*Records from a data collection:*
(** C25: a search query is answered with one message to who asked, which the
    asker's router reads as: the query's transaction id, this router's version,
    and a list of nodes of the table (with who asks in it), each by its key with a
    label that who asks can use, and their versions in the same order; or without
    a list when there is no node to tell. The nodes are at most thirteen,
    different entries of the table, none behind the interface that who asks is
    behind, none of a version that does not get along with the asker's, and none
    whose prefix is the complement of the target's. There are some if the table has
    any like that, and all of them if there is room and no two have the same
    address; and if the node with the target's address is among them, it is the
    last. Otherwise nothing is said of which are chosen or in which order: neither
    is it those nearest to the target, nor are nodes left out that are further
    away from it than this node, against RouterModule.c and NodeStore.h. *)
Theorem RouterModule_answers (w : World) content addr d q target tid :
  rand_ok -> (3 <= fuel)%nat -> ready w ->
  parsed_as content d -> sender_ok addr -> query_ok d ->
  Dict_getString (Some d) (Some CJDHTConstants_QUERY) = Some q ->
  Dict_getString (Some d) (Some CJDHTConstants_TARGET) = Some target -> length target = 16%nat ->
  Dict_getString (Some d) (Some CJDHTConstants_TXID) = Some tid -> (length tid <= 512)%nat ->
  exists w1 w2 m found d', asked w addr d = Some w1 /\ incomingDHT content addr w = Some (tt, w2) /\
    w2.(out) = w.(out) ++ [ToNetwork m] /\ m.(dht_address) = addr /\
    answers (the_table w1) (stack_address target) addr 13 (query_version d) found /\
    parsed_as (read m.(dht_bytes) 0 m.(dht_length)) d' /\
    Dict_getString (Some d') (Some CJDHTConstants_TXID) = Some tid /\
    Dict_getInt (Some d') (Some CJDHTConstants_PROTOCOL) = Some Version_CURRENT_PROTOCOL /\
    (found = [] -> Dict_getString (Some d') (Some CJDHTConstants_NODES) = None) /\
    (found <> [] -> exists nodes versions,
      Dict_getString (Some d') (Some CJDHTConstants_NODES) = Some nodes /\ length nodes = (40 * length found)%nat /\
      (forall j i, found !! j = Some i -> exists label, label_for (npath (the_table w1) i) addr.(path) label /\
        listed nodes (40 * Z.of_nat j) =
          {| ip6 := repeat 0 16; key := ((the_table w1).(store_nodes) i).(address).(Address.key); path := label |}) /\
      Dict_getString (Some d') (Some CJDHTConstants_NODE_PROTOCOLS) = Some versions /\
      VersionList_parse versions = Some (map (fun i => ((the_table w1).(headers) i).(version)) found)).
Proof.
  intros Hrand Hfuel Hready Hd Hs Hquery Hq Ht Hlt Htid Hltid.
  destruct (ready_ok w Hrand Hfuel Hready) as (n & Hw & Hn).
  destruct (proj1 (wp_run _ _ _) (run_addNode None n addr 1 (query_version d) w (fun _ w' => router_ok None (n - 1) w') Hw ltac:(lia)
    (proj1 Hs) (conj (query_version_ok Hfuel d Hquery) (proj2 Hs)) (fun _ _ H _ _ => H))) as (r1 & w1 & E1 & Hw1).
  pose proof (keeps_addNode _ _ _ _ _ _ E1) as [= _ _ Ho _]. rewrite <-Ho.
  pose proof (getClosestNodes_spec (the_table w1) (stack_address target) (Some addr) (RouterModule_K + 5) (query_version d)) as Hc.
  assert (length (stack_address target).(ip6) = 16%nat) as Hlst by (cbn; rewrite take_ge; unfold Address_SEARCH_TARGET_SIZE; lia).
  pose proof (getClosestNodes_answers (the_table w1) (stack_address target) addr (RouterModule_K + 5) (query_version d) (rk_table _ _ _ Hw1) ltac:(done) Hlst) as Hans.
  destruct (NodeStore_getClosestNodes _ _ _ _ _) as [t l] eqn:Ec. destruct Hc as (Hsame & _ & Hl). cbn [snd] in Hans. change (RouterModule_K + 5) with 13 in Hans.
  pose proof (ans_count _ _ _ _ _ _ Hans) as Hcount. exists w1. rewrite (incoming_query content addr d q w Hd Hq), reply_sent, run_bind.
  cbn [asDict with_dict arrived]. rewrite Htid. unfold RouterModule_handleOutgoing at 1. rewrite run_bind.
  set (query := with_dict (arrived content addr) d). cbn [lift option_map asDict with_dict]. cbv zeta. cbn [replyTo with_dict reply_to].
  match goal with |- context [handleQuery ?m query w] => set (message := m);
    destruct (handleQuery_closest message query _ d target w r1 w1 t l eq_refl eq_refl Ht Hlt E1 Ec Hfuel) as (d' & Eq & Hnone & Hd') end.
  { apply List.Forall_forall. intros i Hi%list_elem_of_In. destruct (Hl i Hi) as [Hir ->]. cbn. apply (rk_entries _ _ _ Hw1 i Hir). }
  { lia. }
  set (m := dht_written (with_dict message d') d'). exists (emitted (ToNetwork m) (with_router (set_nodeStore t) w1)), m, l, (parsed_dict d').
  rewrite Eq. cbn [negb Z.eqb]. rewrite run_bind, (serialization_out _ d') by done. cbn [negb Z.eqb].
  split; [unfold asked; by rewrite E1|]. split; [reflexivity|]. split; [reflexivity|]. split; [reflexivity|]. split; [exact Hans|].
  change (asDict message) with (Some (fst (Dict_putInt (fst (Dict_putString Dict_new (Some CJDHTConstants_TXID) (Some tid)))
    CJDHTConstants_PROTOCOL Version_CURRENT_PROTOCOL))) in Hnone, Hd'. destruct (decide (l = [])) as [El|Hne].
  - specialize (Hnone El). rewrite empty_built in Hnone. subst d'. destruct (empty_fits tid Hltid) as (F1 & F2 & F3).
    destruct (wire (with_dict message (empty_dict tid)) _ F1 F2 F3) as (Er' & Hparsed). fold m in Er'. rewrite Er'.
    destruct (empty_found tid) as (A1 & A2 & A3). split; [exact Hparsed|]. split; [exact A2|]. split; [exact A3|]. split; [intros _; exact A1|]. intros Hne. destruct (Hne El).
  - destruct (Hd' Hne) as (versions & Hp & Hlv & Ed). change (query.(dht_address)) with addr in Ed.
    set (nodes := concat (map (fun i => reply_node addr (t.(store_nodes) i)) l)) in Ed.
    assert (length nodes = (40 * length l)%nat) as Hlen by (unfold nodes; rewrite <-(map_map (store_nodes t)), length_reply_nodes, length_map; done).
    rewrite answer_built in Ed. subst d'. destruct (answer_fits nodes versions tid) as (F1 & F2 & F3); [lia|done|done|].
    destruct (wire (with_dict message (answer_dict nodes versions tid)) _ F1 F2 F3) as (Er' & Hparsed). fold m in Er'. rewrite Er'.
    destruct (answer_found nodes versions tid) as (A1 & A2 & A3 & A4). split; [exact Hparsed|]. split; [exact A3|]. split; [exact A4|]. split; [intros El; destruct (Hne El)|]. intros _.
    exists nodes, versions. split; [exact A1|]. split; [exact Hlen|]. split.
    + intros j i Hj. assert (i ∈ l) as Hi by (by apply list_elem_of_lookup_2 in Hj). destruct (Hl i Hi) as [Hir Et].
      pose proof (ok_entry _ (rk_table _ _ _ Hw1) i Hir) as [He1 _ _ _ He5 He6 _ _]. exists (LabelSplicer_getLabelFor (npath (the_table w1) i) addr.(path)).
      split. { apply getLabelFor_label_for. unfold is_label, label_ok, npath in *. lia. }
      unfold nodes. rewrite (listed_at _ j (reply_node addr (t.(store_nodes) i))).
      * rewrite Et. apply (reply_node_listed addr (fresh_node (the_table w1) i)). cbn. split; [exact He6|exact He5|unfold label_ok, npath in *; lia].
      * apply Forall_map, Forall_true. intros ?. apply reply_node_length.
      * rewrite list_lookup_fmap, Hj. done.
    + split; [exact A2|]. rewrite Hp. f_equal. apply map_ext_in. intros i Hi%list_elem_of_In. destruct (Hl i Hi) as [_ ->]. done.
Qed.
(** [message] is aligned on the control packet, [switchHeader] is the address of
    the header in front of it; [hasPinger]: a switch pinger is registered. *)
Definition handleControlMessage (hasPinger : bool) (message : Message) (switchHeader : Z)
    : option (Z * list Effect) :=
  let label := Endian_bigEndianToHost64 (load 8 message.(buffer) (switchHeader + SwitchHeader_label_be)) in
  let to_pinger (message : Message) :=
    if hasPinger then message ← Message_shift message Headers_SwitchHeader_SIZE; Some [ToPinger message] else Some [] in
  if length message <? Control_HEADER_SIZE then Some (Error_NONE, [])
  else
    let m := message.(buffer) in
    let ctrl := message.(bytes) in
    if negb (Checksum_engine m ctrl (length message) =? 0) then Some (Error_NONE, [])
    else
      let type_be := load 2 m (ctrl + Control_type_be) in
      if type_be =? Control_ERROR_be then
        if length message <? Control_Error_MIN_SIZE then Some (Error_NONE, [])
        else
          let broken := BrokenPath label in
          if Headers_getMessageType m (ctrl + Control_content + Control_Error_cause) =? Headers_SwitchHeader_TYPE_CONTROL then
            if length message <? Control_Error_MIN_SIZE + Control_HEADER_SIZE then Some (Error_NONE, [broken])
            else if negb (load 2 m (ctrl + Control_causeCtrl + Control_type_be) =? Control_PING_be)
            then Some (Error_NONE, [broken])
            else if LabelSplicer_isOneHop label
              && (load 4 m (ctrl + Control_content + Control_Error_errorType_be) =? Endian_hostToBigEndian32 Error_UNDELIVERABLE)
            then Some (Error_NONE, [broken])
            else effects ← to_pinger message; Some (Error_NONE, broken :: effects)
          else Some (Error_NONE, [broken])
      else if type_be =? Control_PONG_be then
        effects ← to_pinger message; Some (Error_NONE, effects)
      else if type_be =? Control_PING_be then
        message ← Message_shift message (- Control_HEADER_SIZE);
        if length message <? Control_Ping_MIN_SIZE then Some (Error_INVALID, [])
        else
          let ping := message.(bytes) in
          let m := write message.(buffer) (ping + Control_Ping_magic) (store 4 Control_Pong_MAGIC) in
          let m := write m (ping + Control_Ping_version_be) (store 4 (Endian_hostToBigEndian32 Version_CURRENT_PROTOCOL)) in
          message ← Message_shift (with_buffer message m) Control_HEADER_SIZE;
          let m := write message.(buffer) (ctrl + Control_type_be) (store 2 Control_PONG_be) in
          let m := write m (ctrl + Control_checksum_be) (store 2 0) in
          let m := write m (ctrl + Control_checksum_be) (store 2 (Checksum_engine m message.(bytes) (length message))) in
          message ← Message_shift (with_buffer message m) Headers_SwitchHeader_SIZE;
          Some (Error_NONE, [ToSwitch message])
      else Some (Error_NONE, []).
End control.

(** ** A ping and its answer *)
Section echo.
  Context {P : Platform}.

*To do:* Give again exactly, and only, the lines above starting at the one with "Dict_getString (Some d) (Some CJDHTConstants_TARGET)" and ending at the one with "w2.(out) = w.(out)".

*Exercise output:*
  Dict_getString (Some d) (Some CJDHTConstants_TARGET) = Some target -> length target = 16%nat ->
  Dict_getString (Some d) (Some CJDHTConstants_TXID) = Some tid -> (length tid <= 512)%nat ->
  exists w1 w2 m found d', asked w addr d = Some w1 /\ incomingDHT content addr w = Some (tt, w2) /\
    w2.(out) = w.(out) ++ [ToNetwork m] /\ m.(dht_address) = addr /\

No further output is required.